### GOAL OF THE EXERCISE:
Starting at the line below holding "(** How one" and stopping at the line holding "[[H|H]|H]; subst; auto.", print every line exactly, both ends included, and leave the rest out.

### MATERIAL FOR THIS EXERCISE:
Segment Open

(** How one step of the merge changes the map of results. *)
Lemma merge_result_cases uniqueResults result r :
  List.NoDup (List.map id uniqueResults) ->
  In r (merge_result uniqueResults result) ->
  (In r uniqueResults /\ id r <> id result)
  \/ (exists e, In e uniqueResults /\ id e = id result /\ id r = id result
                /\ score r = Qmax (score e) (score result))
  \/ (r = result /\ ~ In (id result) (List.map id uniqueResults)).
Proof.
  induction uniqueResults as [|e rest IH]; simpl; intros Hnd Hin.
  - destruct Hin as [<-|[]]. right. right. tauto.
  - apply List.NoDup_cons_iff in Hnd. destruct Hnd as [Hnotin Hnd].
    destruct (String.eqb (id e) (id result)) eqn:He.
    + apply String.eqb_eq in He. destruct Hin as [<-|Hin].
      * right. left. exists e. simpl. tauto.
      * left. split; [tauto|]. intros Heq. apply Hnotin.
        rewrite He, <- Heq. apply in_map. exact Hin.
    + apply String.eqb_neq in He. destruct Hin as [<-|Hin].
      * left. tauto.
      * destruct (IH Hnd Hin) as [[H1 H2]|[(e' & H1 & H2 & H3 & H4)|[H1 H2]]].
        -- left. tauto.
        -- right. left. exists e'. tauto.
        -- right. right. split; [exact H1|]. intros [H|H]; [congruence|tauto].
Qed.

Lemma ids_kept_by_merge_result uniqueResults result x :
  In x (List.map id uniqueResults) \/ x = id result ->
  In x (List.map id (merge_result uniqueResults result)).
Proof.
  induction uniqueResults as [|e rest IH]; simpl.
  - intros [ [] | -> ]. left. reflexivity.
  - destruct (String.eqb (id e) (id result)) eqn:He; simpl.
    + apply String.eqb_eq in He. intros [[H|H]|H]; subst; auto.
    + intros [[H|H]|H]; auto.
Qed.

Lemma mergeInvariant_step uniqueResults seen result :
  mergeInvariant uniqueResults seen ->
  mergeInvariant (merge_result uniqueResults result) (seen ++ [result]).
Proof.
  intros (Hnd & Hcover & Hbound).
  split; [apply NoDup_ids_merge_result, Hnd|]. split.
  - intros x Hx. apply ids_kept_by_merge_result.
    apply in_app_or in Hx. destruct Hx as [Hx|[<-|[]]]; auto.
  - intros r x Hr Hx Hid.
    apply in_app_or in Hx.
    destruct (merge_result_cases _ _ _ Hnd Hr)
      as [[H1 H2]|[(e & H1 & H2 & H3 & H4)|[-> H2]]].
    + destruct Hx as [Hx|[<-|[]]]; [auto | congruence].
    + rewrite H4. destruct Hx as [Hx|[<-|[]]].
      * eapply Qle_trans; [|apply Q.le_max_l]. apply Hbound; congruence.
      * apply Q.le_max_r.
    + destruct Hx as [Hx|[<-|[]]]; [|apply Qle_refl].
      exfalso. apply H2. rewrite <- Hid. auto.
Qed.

Segment Closed
Segment Open

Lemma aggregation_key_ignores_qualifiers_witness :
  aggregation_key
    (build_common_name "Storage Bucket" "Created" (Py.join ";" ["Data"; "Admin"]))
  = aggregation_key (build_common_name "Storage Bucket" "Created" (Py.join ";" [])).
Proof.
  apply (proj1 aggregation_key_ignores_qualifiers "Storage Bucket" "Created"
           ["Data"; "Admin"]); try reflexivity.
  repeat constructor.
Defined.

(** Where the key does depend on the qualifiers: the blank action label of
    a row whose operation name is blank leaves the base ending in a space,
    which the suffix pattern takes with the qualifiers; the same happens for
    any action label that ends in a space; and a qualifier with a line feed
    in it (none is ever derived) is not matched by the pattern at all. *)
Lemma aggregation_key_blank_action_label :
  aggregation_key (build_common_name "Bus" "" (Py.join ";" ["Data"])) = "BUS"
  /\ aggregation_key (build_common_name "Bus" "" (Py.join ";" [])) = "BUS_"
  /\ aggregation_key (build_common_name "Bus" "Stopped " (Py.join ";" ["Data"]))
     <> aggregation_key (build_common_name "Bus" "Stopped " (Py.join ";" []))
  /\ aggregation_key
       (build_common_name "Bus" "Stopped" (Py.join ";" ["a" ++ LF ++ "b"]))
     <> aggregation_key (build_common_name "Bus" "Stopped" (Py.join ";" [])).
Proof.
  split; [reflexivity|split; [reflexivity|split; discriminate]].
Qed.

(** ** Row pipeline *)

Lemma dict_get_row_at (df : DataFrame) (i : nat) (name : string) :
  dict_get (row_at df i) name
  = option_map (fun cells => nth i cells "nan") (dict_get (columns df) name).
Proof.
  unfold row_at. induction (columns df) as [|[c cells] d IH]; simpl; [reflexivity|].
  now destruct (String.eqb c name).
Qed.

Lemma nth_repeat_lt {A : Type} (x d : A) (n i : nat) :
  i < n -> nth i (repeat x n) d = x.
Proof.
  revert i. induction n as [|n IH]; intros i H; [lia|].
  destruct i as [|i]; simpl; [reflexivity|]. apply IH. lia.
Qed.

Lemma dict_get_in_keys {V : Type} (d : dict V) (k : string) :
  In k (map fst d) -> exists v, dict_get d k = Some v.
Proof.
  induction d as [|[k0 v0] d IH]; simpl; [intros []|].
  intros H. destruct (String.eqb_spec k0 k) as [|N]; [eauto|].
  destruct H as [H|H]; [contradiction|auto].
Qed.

Segment Closed

### EXERCISE ANSWER:
(** How one step of the merge changes the map of results. *)
Lemma merge_result_cases uniqueResults result r :
  List.NoDup (List.map id uniqueResults) ->
  In r (merge_result uniqueResults result) ->
  (In r uniqueResults /\ id r <> id result)
  \/ (exists e, In e uniqueResults /\ id e = id result /\ id r = id result
                /\ score r = Qmax (score e) (score result))
  \/ (r = result /\ ~ In (id result) (List.map id uniqueResults)).
Proof.
  induction uniqueResults as [|e rest IH]; simpl; intros Hnd Hin.
  - destruct Hin as [<-|[]]. right. right. tauto.
  - apply List.NoDup_cons_iff in Hnd. destruct Hnd as [Hnotin Hnd].
    destruct (String.eqb (id e) (id result)) eqn:He.
    + apply String.eqb_eq in He. destruct Hin as [<-|Hin].
      * right. left. exists e. simpl. tauto.
      * left. split; [tauto|]. intros Heq. apply Hnotin.
        rewrite He, <- Heq. apply in_map. exact Hin.
    + apply String.eqb_neq in He. destruct Hin as [<-|Hin].
      * left. tauto.
      * destruct (IH Hnd Hin) as [[H1 H2]|[(e' & H1 & H2 & H3 & H4)|[H1 H2]]].
        -- left. tauto.
        -- right. left. exists e'. tauto.
        -- right. right. split; [exact H1|]. intros [H|H]; [congruence|tauto].
Qed.

Lemma ids_kept_by_merge_result uniqueResults result x :
  In x (List.map id uniqueResults) \/ x = id result ->
  In x (List.map id (merge_result uniqueResults result)).
Proof.
  induction uniqueResults as [|e rest IH]; simpl.
  - intros [ [] | -> ]. left. reflexivity.
  - destruct (String.eqb (id e) (id result)) eqn:He; simpl.
    + apply String.eqb_eq in He. intros [[H|H]|H]; subst; auto.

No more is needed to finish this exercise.